Comments must be received on or before May 4, 2020.

ADDRESSES:

You may submit comments, identified by RIN: 3245-AH15, by any of the following methods:

  • Federal eRulemaking Portal: http://www.regulations.gov. Follow the instructions for submitting comments.
  • Mail or Hand Delivery/Courier: Daniel Upham, Chief, Microenterprise Development Division, Office of Financial Assistance, U.S. Small Business Administration, 409 Third Street SW, Washington, DC 20416.

SBA will post all comments on http://www.regulations.gov. If you wish to submit confidential business information (CBI), as defined in the User Notice at http://www.regulations.gov, please submit the information to Daniel Upham, Chief, Microenterprise Development Division, Office of Financial Assistance, U.S. Small Business Administration, 409 Third Street SW, Washington, DC 20416, or send an email to daniel.upham@sba.gov. Highlight the information that you consider to be CBI and explain why you believe SBA should hold this information as confidential. SBA will review the information and make the final determination on whether it will publish the information.

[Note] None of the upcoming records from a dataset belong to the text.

(** The bytes of an encoded [PoolAction] and [PoolRequest]: the 8 bytes
    of the tag, one byte for each enum, 4 bytes for an
    [InitializePoolRequest], 8 for an amount, and for a basket the length
    field and 8 bytes for each quantity. *)
Definition actionSize (lengthSpan : nat) (a : Pool.PoolAction) : nat :=
  match a with
  | Pool.create _ | Pool.redeem _ => 9
  | Pool.swap b => 1 + (lengthSpan + 8 * length (Pool.quantities b))
  end.

Definition requestSize (lengthSpan : nat) (r : Pool.PoolRequest) : nat :=
  match r with
  | Pool.initialize _ => 13
  | Pool.getBasket a | Pool.transact a => 9 + actionSize lengthSpan a
  end.

(** [decodePoolState(data)], over the layout of the payload of
    [PoolState]. *)
Definition decodePoolState {A : Type} (payload : Borsh.Layout A) (data : list byte)
  : option A :=
  fst <$> Borsh.decode (Borsh.tagged Pool.POOL_STATE_TAG payload) data.

(** Leaves at prices 3 and 5 (sizes 7 and 2) under one inner node. *)
Definition slab_3_5 : Slab.t :=
  {| Slab.header := {| Slab.bumpIndex := 3; Slab.freeListLen := 0;
                       Slab.freeListHead := 0; Slab.root := 0; Slab.leafCount := 2 |};
     Slab.nodes := [ Slab.innerNode 61 (key_of 3 1) (1%nat, 2%nat);
                     Slab.leafNode 0 (key_of 3 1) sampleOwner 7;
                     Slab.leafNode 1 (key_of 5 1) sampleOwner 2 ] |}.

(** * Theorems *)

(** ** Facts about [bn.js] division *)

Section BNFacts.

Lemma BN_div_nonneg (a b : Z) :
  0 <= a -> 0 < b -> BN.div a b = Some (a / b).
Proof.
  intros Ha Hb. unfold BN.div.
  destruct (Z.eqb_spec b 0) as [->|_]; [lia|].
  now rewrite Z.quot_div_nonneg.
Qed.

Lemma BN_umod_pos (a b : Z) :
  0 < b -> BN.umod a b = Some (a mod b).
Proof.
  intros Hb. unfold BN.umod.
  destruct (Z.eqb_spec b 0) as [->|_]; [lia|].
  now rewrite Z.abs_eq by lia.
Qed.

Lemma BN_toNumber_small (a : Z) :
  0 <= a < 2 ^ 53 -> BN.toNumber a = Some (Number.ofZ a).
Proof.
  intros Ha. unfold BN.toNumber.
  rewrite Z.abs_eq by lia.
  destruct (Z.ltb_spec a (2 ^ 53)); [reflexivity|lia].
Qed.

Lemma BN_toNumber_Some (a : Z) (x : Number.t) :
  BN.toNumber a = Some x -> x = Number.ofZ a /\ Z.abs a < 2 ^ 53.
Proof.
  unfold BN.toNumber. destruct (Z.ltb_spec (Z.abs a) (2 ^ 53)); [|discriminate].
  intros [= <-]. auto.
Qed.

Lemma gcd_rem_pos (n d : Z) : 0 < d -> 0 < Z.gcd (n mod d) d.
Proof.
  intros Hd.
  pose proof (Z.gcd_nonneg (n mod d) d) as Hg.
  destruct (Z.eq_dec (Z.gcd (n mod d) d) 0) as [E|E]; [|lia].
  apply Z.gcd_eq_0_r in E. lia.
Qed.

End BNFacts.

(** ** Numbers: the conversion of an integer is exact up to 53 bits *)

Section NumberFacts.

Lemma digits2_pos_bounds (p : positive) :
  2 ^ (Zpos (digits2_pos p) - 1) <= Zpos p < 2 ^ Zpos (digits2_pos p).
Proof.
  induction p as [p IH|p IH|]; cbn [digits2_pos].
  - rewrite Pos2Z.inj_succ. replace (Z.succ (Zpos (digits2_pos p)) - 1)
      with (Z.succ (Zpos (digits2_pos p) - 1)) by lia.
    rewrite !Z.pow_succ_r by lia. lia.
  - rewrite Pos2Z.inj_succ. replace (Z.succ (Zpos (digits2_pos p)) - 1)
      with (Z.succ (Zpos (digits2_pos p) - 1)) by lia.
    rewrite !Z.pow_succ_r by lia. lia.
  - cbn. lia.
Qed.

Lemma digits2_pos_iter_xO (p d : positive) :
  digits2_pos (Pos.iter xO p d) = (digits2_pos p + d)%positive.
Proof.
  induction d as [|d IH] using Pos.peano_ind.
  - cbn. lia.
  - rewrite Pos.iter_succ. cbn [digits2_pos]. rewrite IH. lia.
Qed.

Lemma Zpos_iter_xO (p d : positive) :
  Zpos (Pos.iter xO p d) = Zpos p * 2 ^ Zpos d.
Proof.
  induction d as [|d IH] using Pos.peano_ind.
  - cbn. lia.
  - rewrite Pos.iter_succ, Pos2Z.inj_xO, IH, Pos2Z.inj_succ, Z.pow_succ_r by lia.
    ring.
Qed.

FOR FURTHER INFORMATION CONTACT:

Daniel Upham, Chief, Microenterprise Development Division, Office of Financial Assistance, (202) 205-7001 or daniel.upham@sba.gov.

SUPPLEMENTARY INFORMATION:

I. Background Information

A. Part 109, Intermediary Lending Pilot Program

The Intermediary Lending Pilot (ILP) program was authorized by Congress as a 3-year pilot program in the Small Business Jobs Act of 2010, Public Law 111-240, enacted September 27, 2010. Under the ILP program, SBA provided loans to selected nonprofit intermediaries (ILP Intermediaries) for the purpose of providing loans to small businesses. Currently, there are 33 lenders participating in the ILP program. SBA was authorized to make loans to ILP Intermediaries in fiscal years 2011, 2012, and 2013. This rule proposes to remove three regulations from the Code of Federal Regulations (CFR) that are no longer necessary because SBA is no longer authorized to select new ILP Intermediaries.

B. Executive Order 13771

On January 30, 2017, President Trump signed Executive Order 13771, Reducing Regulation and Controlling Regulatory Costs, which, among other objectives, is intended to ensure that an agency's regulatory costs are prudently managed and controlled so as to minimize the compliance burden imposed on the public. For every new regulation an agency proposes to implement, unless prohibited by law, this Executive Order requires the agency to (i) identify at least two existing regulations that the agency can cancel; and (ii) use the cost savings from the cancelled regulations to offset the cost of the new regulation.

C. Executive Order 13777

On February 24, 2017, the President issued Executive Order 13777, Enforcing the Regulatory Reform Agenda, which further emphasized the goal of the Administration to alleviate the regulatory burdens placed on the public. Under Executive Order 13777, agencies must evaluate their existing regulations to determine which ones should be repealed, replaced, or modified. In doing so, agencies should focus on identifying regulations that, among other things: Eliminate jobs or inhibit job creation; are outdated, unnecessary, or ineffective; impose costs that exceed benefits; create a serious inconsistency or otherwise interfere with regulatory reform initiatives and policies; or are associated with Executive Orders or other Presidential directives that have been rescinded or substantially modified. SBA has engaged in this process and has identified the regulations in this rulemaking as appropriate for removal in accordance with Executive Order 13777.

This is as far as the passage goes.